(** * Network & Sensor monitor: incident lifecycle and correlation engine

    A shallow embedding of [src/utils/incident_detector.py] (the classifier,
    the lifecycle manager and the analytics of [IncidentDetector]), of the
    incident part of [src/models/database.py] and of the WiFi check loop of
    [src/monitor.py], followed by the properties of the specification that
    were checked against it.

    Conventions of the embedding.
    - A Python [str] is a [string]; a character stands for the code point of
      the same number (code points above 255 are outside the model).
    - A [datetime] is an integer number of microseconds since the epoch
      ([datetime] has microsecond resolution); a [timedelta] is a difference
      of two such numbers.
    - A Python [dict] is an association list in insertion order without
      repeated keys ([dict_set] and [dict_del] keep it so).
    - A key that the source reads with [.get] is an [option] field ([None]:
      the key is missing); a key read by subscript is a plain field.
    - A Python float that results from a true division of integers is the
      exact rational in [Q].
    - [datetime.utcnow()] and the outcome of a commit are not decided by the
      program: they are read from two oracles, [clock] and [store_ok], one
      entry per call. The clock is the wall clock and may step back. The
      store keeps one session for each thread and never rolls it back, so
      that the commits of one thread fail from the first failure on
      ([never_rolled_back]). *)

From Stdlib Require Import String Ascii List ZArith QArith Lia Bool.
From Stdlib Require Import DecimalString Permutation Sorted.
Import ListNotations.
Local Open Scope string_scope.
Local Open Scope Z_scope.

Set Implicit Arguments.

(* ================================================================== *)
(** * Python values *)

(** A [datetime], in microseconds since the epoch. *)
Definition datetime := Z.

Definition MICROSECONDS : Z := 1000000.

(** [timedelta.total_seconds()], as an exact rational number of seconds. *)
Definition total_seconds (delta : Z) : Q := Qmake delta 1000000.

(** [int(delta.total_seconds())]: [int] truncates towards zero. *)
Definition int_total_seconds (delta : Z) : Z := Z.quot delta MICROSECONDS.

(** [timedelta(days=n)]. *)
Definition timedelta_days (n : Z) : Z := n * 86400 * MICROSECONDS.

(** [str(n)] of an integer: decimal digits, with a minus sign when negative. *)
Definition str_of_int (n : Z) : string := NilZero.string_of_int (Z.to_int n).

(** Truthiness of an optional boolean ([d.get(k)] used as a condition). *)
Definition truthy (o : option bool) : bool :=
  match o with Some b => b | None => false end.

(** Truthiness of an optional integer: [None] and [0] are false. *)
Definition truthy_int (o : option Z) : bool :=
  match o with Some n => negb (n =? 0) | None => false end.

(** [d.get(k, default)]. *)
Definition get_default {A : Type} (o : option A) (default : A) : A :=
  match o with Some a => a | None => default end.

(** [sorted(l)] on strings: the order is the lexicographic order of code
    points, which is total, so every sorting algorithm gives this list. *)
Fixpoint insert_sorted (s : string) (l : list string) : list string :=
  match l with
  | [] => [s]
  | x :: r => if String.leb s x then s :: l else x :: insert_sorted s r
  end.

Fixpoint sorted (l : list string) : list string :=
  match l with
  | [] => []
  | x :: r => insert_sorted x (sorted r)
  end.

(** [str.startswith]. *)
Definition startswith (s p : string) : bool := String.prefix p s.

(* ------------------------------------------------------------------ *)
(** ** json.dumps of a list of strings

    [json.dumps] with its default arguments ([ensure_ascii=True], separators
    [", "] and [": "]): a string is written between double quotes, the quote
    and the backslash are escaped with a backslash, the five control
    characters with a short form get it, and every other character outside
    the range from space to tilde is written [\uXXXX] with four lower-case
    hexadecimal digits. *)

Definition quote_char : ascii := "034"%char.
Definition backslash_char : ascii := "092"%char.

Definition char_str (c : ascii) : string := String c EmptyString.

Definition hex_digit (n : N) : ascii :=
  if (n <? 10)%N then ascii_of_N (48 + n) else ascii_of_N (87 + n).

--- Work instructions ---
Output, exactly and in full, the lines from the start of the entries above through the line that contains "the lifecycle manager".

--- Output of the task ---
(** * Network & Sensor monitor: incident lifecycle and correlation engine

    A shallow embedding of [src/utils/incident_detector.py] (the classifier,
    the lifecycle manager and the analytics of [IncidentDetector]), of the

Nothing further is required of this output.